Durante la noche del martes, personal policial evitó una nueva ocupación en la propiedad de Monseñor Zaspe y Zavalla, que tiempo atrás funcionó como punto de venta de drogas.
Otra vez el mismo inmueble volvió a quedar en el centro de un procedimiento policial. Durante la noche del martes, cuatro hombres fueron demorados en la esquina de Monseñor Zaspe y Zavalla, en barrio Sur de la ciudad de Santa Fe, luego de un intento de intrusión en la propiedad que tiempo atrás funcionó como un conocido “kiosco” de venta de drogas.
El operativo estuvo a cargo de personal del Comando Radioeléctrico de la Unidad Regional I, tras un aviso ingresado a la Central de Emergencias 911 que alertaba sobre movimientos sospechosos en la vivienda. Según informaron fuentes policiales, el procedimiento se concretó cerca de las 22.15 del martes, cuando varias unidades arribaron al lugar y sorprendieron a personas que intentaban ingresar al inmueble, actualmente tapiado.
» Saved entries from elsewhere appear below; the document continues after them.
(** * SmolPot backend: round orchestrator and randomness beacon client

    A shallow embedding of [src/services/gameManager.js] and
    [src/services/eosService.js].  The two services are [async] JavaScript:
    they interleave synchronous code on the fields of two singleton objects
    with awaited calls to the outside world (the ledger gateway, the
    database, the EOS HTTP endpoints, the clock).  A program is therefore a
    tree of external calls ([Prog]); the answer to every call is chosen by
    an environment, so a theorem quantified over environments speaks about
    every behaviour of the collaborators.

    What the model keeps and what it leaves out:
    - every [await], every clock read, every log call (level and message;
      the structured payload of a log call is dropped), every [try], [catch]
      and [finally], and the two mutable fields [isProcessing] and
      [currentEndpointIndex];
    - the ledger gateway ([contractService]) and the database
      ([supabaseService]) are external calls that resolve or reject;
    - the JSON an endpoint answers with has the fields the client reads,
      with the types the chain API gives them;
    - numbers are integers ([Z], indices [nat]): no [NaN], no rounding;
    - the [while] loop of [waitForBlock] is bounded by the clock only, so
      it takes a fuel; [waitForBlock_loop_fuel] shows that one unit is
      always enough. *)

From Stdlib Require Import ZArith List String Ascii Bool Lia Arith PeanoNat.
From Stdlib Require Import DecimalString.
Import ListNotations.
Open Scope string_scope.
Open Scope Z_scope.

Set Implicit Arguments.

(** ** Values exchanged with the collaborators *)

(** A JavaScript [Error].  [response_status] is [error.response.status] of
    an axios error; an error made with [new Error(msg)] has no [response]. *)
Record JsError := mkError {
  message : string;
  response_status : option Z
}.

Definition new_Error (msg : string) : JsError := mkError msg None.

(** What an awaited promise settles to. *)
Inductive Outcome (R : Type) : Type :=
| Resolved (v : R)
| Rejected (e : JsError).

Arguments Resolved {R} v.

Arguments Rejected {R} e.

(** [contractService.getPotState()].  The gateway returns the numeric fields
    as decimal strings of unsigned integers and the orchestrator reads them
    back with [parseInt]; the fields hold the integers themselves here. *)
Record PotState := mkPotState {
  potId : string;
  phase : Z;
  startTime : Z;
  totalAmount : Z;
  tickets : Z;
  playerCount : Z
}.

(** [this.GamePhase] *)
Module GamePhase.
Definition IDLE : Z := 0.
Definition BETTING : Z := 1.
Definition LOCKED : Z := 2.
Definition COMPLETE : Z := 3.
End GamePhase.

Record Tx := mkTx { hash : string }.

Record LockResult := mkLockResult {
  lock_txHash : string;
  lock_blockNumber : Z
}.

Record FinishResult := mkFinishResult {
  winner : option string;
  txHash : string;
  blockNumber : Z
}.

(** The two EOS chain API calls the client makes, and their JSON answers. *)
Inductive RpcPath := get_info | get_block.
De acuerdo con el parte oficial, dos hombres fueron aprehendidos en el lugar por una de las patrullas intervinientes. Sin embargo, un tercer sospechoso escapó a la carrera en dirección hacia General López y Zavalla. La fuga duró pocos minutos: otra unidad policial logró interceptarlo y concretó su aprehensión a escasa distancia de la vivienda. En paralelo, los uniformados identificaron a un cuarto individuo que se encontraba junto al hombre que intentó escapar. En este caso, se dispuso su demora preventiva en el marco del Artículo 10 bis.
Los involucrados tienen 27, 49 y 50 años, mientras que sobre el cuarto hombre no trascendieron mayores datos oficiales. Todos fueron trasladados posteriormente a Medicina Legal, donde se constató que no presentaban lesiones, para luego quedar alojados en la dependencia policial correspondiente mientras avanzan las actuaciones judiciales.
La propiedad donde ocurrió el procedimiento ya había sido escenario de otros episodios recientes que generaron fuerte preocupación entre los vecinos del sector. Días atrás, el lugar había vuelto a ser ocupado de manera irregular y poco después se produjo un incendio dentro del inmueble, situación que derivó en reiterados reclamos vecinales por inseguridad y riesgo permanente. Tras aquellos hechos, personal de la Municipalidad realizó trabajos de tapiado sobre puertas y ventanas para impedir nuevos ingresos clandestinos. Además, desde el Gobierno provincial se había mencionado la posibilidad de avanzar con una futura demolición del edificio, señalado desde hace tiempo por habitantes de la zona como un punto ligado al narcomenudeo.
Pese a esas medidas, el intento detectado durante la noche del martes volvió a poner en evidencia el conflicto persistente alrededor de la propiedad y la preocupación de quienes viven en inmediaciones de Monseñor Zaspe y Zavalla.